弾かれた反動で転がり掛けた俊を抱き上げ太陽の元へ運んだ長身が、健吾を担ぎ上げる裕也を振り返った。

「藤倉裕也」
「…何だ、揃ってマニア面した眼鏡。テメェが相手になるってか、あ?」
「俺が確信するに至る要因を、お前は見逃した様だ」

眠たげな表情に静かな怒りを滲ませた裕也へ、薄い唇が笑みを浮かべた様だ。
背後の俊は勿論、太陽さえも気付いていない。命を吸い取る様な笑みに怯んだのはただ一人だけだ。


「去れ。…脆弱な生き物に用は無い」
「何だ、テメェ…」
「ただの人間だ」

長い指が宙にスペルを描く。
Jesus、キリストを記す文字が形を残す事はない。
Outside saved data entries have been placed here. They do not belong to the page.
Lemma settled_places s Q p :
  settled s Q → pid_ok p → ∃ x, aget (pcb s) p = Ok x ∧
    (free_status x → unqueued Q p ∧ current_running s ≠ Some p) ∧
    (¬ free_status x → (current_running s = Some p ∧ unqueued Q p) ∨
       current_running s ≠ Some p ∧ ∃ q, p ∈ Q q ∧ ∀ q', p ∈ Q q' → q' = q).
Proof.
  intros [Hk (c & y & Hc & Hy & Hr)] Hp.
  destruct (get_pcb_spec s Q p (ki_wf _ _ Hk) Hp) as (x & _ & Hx & _). exists x. split; [done|]. split.
  - intros Hf. split.
    + apply unqueued_queued. intros Hq. by apply (ki_queued _ _ Hk p x Hq Hx).
    + intros Hpc. assert (y = x) as -> by congruence. by apply (running_not_free x).
  - intros Hf. destruct (ki_current _ _ Hk) as (c' & y' & Hc' & Hy' & Hst).
    assert (c' = c) as -> by congruence. assert (y' = y) as -> by congruence.
    apply running_state in Hst; [|done]. destruct (ki_lost _ _ Hk p x Hx Hf) as [[q Hq]|Hpc].
    + right. split; [intros E; assert (p = c) as -> by congruence; by apply (Hst q)|].
      exists q. split; [done|]. intros q' Hq'. by eapply (wf_disjoint s Q); [apply Hk|..].
    + left. assert (p = c) as -> by congruence. done.
Qed.

Lemma kernel_run_ok ops m Q :
  world_ok m Q → ∃ m' Q', kernel_run m ops = Ok m' ∧ world_ok m' Q'.
Proof.
  revert m Q. induction ops as [|op ops IH]; intros m Q Hk; simpl; [by exists m, Q|].
  destruct (enabled m op) eqn:He; [|by eapply IH].
  destruct (kernel_step_ok m Q op Hk He) as (m1 & Q1 & -> & H1). rewrite bind_Ok. by eapply IH.
Qed.

(** C2.  No process is ever lost.  It starts in a settled state with no process
    stopped in the kernel: the invariant of the table and the queues holds, with
    [last_sel_index] at least 0 (the state that [init_pcb] leaves has -1, with which
    the first selection faults), and the running process is neither blocked nor
    ended.  Then clock interrupts, the calls of [kcall] (sleeping, waiting for a
    process, spawning, executing, ending, and the operations on existing locks,
    semaphores, conditions and barriers), and what processes that stopped in the
    kernel do when they are selected again follow each other in any order that
    [enabled] allows, for however long: no operation faults; the process that runs
    then is neither blocked nor ended; every other live process is in exactly one
    queue; and no queue holds an entry that a spawn could take. *)
Theorem no_process_lost ops s Q :
  settled s Q → ∃ m' Q', kernel_run (World s ∅) ops = Ok m' ∧ world_ok m' Q' ∧
    let s' := w_kernel m' in
    ∀ p, pid_ok p → ∃ x, aget (pcb s') p = Ok x ∧
      (free_status x → unqueued Q' p ∧ current_running s' ≠ Some p) ∧
      (¬ free_status x → (current_running s' = Some p ∧ unqueued Q' p) ∨
         current_running s' ≠ Some p ∧ ∃ q, p ∈ Q' q ∧ ∀ q', p ∈ Q' q' → q' = q).
Proof.
  intros Hk. destruct (kernel_run_ok ops _ _ (world_start _ _ Hk)) as (m' & Q' & Hrun & Hs).
  exists m', Q'. split; [done|]. split; [done|]. intros s' p. by apply settled_places, Hs.
Qed.
End run.

(** The kernel process runs; 1 and 2 are ready, and 3 waits for the mutex at 16. *)
Definition kernel_state : kstate := demo_locks LOCKED <| pcb ::= alter (λ x, x <| priority := 0 |>) 0%nat |>.

Definition running_pcb (p : pid) : pcb_t := no_pcb p <| status := TASK_RUNNING |>.

Lemma kernel_entries p x :
  aget (pcb kernel_state) p = Ok x →
  p = 0 ∧ x = running_pcb 0 <| priority := 0 |> ∨ (p = 1 ∨ p = 2 ∨ p = 3) ∧ x = running_pcb p ∨
  4 ≤ p ∧ x = no_pcb p.
Proof.
  intros Hx. pose proof (aget_bound _ _ _ Hx) as Hp.
  change (Z.of_nat (length (pcb kernel_state))) with 16 in Hp.
  assert (p ∈ seqZ 0 16) as Hin by (apply elem_of_seqZ; lia). rewrite list_elem_of_In in Hin.
  vm_compute in Hin. repeat (destruct Hin as [<-|Hin];
    [vm_compute in Hx; injection Hx as <-; first [by left|by right; left; auto|by right; right]|]). done.
Qed.

Lemma kernel_state_settled : settled kernel_state demo_queues.
Proof.
  assert (sched_wf kernel_state demo_queues) as Hwf.
  { destruct (upd_proc_m_spec (demo_locks LOCKED) demo_queues 0 (running_pcb 0)
      (λ x, Ok (x <| priority := 0 |>)) (running_pcb 0 <| priority := 0 |>)) as (s' & _ & Hwf & Hs & _);
      [apply demo_locks_wf|done..|]. by assert (s' = kernel_state) as <- by (by rewrite Hs). }
  assert (current_running kernel_state = Some kernel_pid) as Hc by done.
  assert (aget (pcb kernel_state) 0 = Ok (running_pcb 0 <| priority := 0 |>)) as H0 by done.
  assert (∀ p, p = 1 ∨ p = 2 ∨ p = 3 → queued demo_queues p) as Hq.
  { intros p [->|[->| ->]]; [exists (QReady 1)..|exists (QLock 16)]; by apply (bool_decide_unpack _). }
  assert (∀ p, queued demo_queues p → p = 1 ∨ p = 2 ∨ p = 3) as Hq'.
  { clear. intros p [q Hp]. unfold demo_queues in Hp.
    destruct (decide (q = QReady 1)); [|destruct (decide (q = QLock 16))];
      rewrite ?elem_of_cons, ?elem_of_nil in Hp; lia. }
  assert (unqueued demo_queues 0) as Hun by (apply unqueued_queued; intros Hz%Hq'; lia).
  split; [split|]; [exact Hwf|..].
  - intros p x Hx. apply kernel_entries in Hx as Hx'.
    assert (regs_ok x ∧ locks x = replicate 8 None) as [Hr Hl]
      by (destruct Hx' as [[_ ->]|[[_ ->]|[_ ->]]]; done).
    split; [exact Hr|]. rewrite Hl. split; [done|]. intros a [Ha _]%elem_of_replicate. done.
  - intros p x Hp%Hq' [[-> ->]|[[_ ->]|[Hp4 ->]]]%kernel_entries; [by intros [|]|by intros [|]|lia].
  - intros p x [[-> ->]|[[Hp ->]|[_ ->]]]%kernel_entries Hnf; [by right|left; by apply Hq|].
    exfalso. apply Hnf. by right.
  - exists 0, (running_pcb 0 <| priority := 0 |>). done.
  - exists (running_pcb 0 <| priority := 0 |>). split_and!; [exact H0|done|by left].
  - exists 0, (running_pcb 0 <| priority := 0 |>). split_and!; [done|exact H0|by left].
Qed.

(** 1 is selected, spawns 4 and blocks, since the lock is held; 2 releases it twice,
    which wakes 3 and 1; the clock interrupts 2, 4 and 3; the kernel process goes on
    and is interrupted again; 1 goes on where it had stopped, takes the lock and
    ends. *)
Definition demo_ops : list kop :=
  [Tick; Call (Spawn (TaskInfo (str "fs") 8192 USER_PROCESS)); Call (Lock_acquire 16);
   Call (Lock_release 16); Call (Lock_release 16); Tick; Tick; Tick; Goes_on 0; Tick; Goes_on 0; Call Exit].
(** One round of the loop, up to the test of the result. *)
Lemma name_round s k es p rest buf comp comps :
  fs_ok s → dir_of s k es → 0 ∉ p → all_bytes p → Z.of_nat (length buf) = BLOCK_SIZE →
  split_path p = comp :: comps →
  ∃ nm, read_block s (node s k) buf = Ok (first_block s (node s k)) ∧
    name_scan (p ++ 0 :: rest) = Ok (length comp, bool_decide (comps = []), nm) ∧
    find_dentry (first_block s (node s k)) nm 0 (entry_num (node s k)) =
      Ok (Z.of_nat ∘ fst <$> lookup_name es comp) ∧
    (comps ≠ [] → drop (length comp + 1) nm = after_slash p ++ 0 :: rest).
Proof.
  intros Hs [Hk Hnum Hh] Hp Hby Hl Hsp.
  destruct (name_scan_spec p rest Hp) as (comp' & comps' & Hsp' & Hc & Hcb & Hscan).
  rewrite Hsp in Hsp'. injection Hsp' as <- <-.
  assert (∃ nm rest', name_scan (p ++ 0 :: rest) = Ok (length comp, bool_decide (comps = []), nm) ∧
    nm = comp ++ 0 :: rest' ∧ (comps ≠ [] → rest' = after_slash p ++ 0 :: rest))
    as (nm & rest' & Hs1 & Hnm & Hr).
  { destruct comps as [|c cs].
    - destruct Hscan as [-> ->]. by exists (p ++ 0 :: rest), rest.
    - rewrite Hscan. by eexists _, (after_slash p ++ 0 :: rest). }
  exists nm. split; [apply read_block_spec; [by apply node_direct|done]|].
  split; [done|]. split.
  - rewrite Hnum. change 0 with (Z.of_nat 0).
    rewrite (find_dentry_spec _ _ Hh 0 nm comp); [by rewrite drop_0|lia| |by apply Hcb].
    rewrite Hnm. by apply string_at_app.
  - intros Hcs. rewrite Hnm, <- (Hr Hcs). rewrite drop_app_ge by lia.
    by replace (length comp + 1 - length comp)%nat with 1%nat by lia.
Qed.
目を見開いた裕也が、然し担ぎ上げた健吾に気を取られたのか足を引き擦りながらエントランスに消えていくのを見送った。


「タイヨー、うぇ、タイヨータイヨータイヨー」
「はいはい、鼻水がこんにちはしてるよー。俺のポッケにはハンカチなんてないんだけどなー」
「ずずず、ずびっ。ふぇ、タイヨーが、ひっく、死んじゃうにょ!」
「完全に生きてるでしょ」
「ひっく、だ、だって、ふぇ、タイヨーのほっぺが、ひっく、ほっぺが…っ、ふぇぇぇん」

林檎の様に赤く熟した太陽の頬に手を伸ばし掛けた俊が、盛大に泣き出す。途方に暮れた太陽が意味もなくブレザーのポケットを漁りまくり、佑壱から貰ったイチゴキャンディをとりあえずオタクの口に突っ込むに留まる。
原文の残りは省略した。